[Stored records]
==*==
Lemma generate_response_decodes_by_architecture_witness :
  let L := Toy.library false (lit " 4 pages ") in
  let s0 := Toy.indexed false (lit " 4 pages ") in
  let s := log L (call_similarity_search (lit "How long?") 6) s0 in
  let prompt := ask_prompt (join (NL ++ NL) [lit "hi"]) (lit "How long?") in
  fst (generate_response L prompt 300 s) = Return (lit "4 pages")
  /\ calls (snd (generate_response L prompt 300 s))
     = calls (snd (load_generation_model L s))
       ++ [call_tokenizer prompt 2048;
           call_generate [("input_ids"%string, map Z.of_N prompt)] 300 (Some 1%Z);
           call_decode (map Z.of_N (lit " 4 pages "))].
Proof.
  intros L s0 s prompt.
  assert (Hreach : reachable L s0)
    by (exists ∅, [POST_upload Toy.a_pdf]; reflexivity).
  pose proof (generate_response_decodes_by_architecture L s0 s
                (snd (load_generation_model L s)) false tt tt false prompt 300
                [("input_ids"%string, map Z.of_N prompt)]
                (map Z.of_N prompt)
                (map Z.of_N (prompt ++ lit " 4 pages "))
                (lit " 4 pages ")
                Hreach (conj eq_refl (conj eq_refl eq_refl))
                eq_refl eq_refl eq_refl (fun _ => eq_refl)) as Hrun.
  cbv zeta in Hrun. rewrite Hrun by (vm_compute; reflexivity).
  split; vm_compute; reflexivity.
Defined.

(** *** [/ask] and [/summarize] *)






(** C9 (empty retrieval).  With an index set, when the search of [/ask]
    returns no document the handler returns exactly the "Not found in
    document." answer, and the only library call it makes is the search:
    no model is loaded, no prompt tokenized, nothing generated.
    [/summarize] has no such check: when its own search returns no document
    it goes on to generate from the prompt with an empty context. *)
Theorem ask_question_empty_retrieval
    (L : Library) (data : AskRequest) (sdata : SummaryRequest) (s : State L) vs :
  vectorstore s = Some vs ->
  (similarity_search L vs (strip (question data)) 6 = Some [] ->
   ask_question L data s
   = (Return [("answer"%string, lit "Not found in document.")],
      log L (call_similarity_search (strip (question data)) 6) s)
   /\ calls (snd (ask_question L data s))
      = calls s ++ [call_similarity_search (strip (question data)) 6]
   /\ same_generation L s (snd (ask_question L data s)))
  /\ (similarity_search L vs (lit "Summarize the document") 8 = Some [] ->
      let generated :=
        generate_response L (summarize_prompt []) 350
          (log L (call_similarity_search (lit "Summarize the document") 8) s) in
      summarize_pdf L sdata s
      = (outcome_map (fun summary => [("summary"%string, summary)]) (fst generated),
         snd generated)).
Proof.
  intros Hvs. split.
  - intros Hask. rewrite (ask_question_not_found L data s vs Hvs Hask).
    repeat split.
  - intros Hsum. exact (summarize_pdf_generates L sdata s vs [] Hvs Hsum).
Qed.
==*==
[Task item]
Going through the records above, count the lines that hold the string "returns" and give only the total.

[Answer space]
2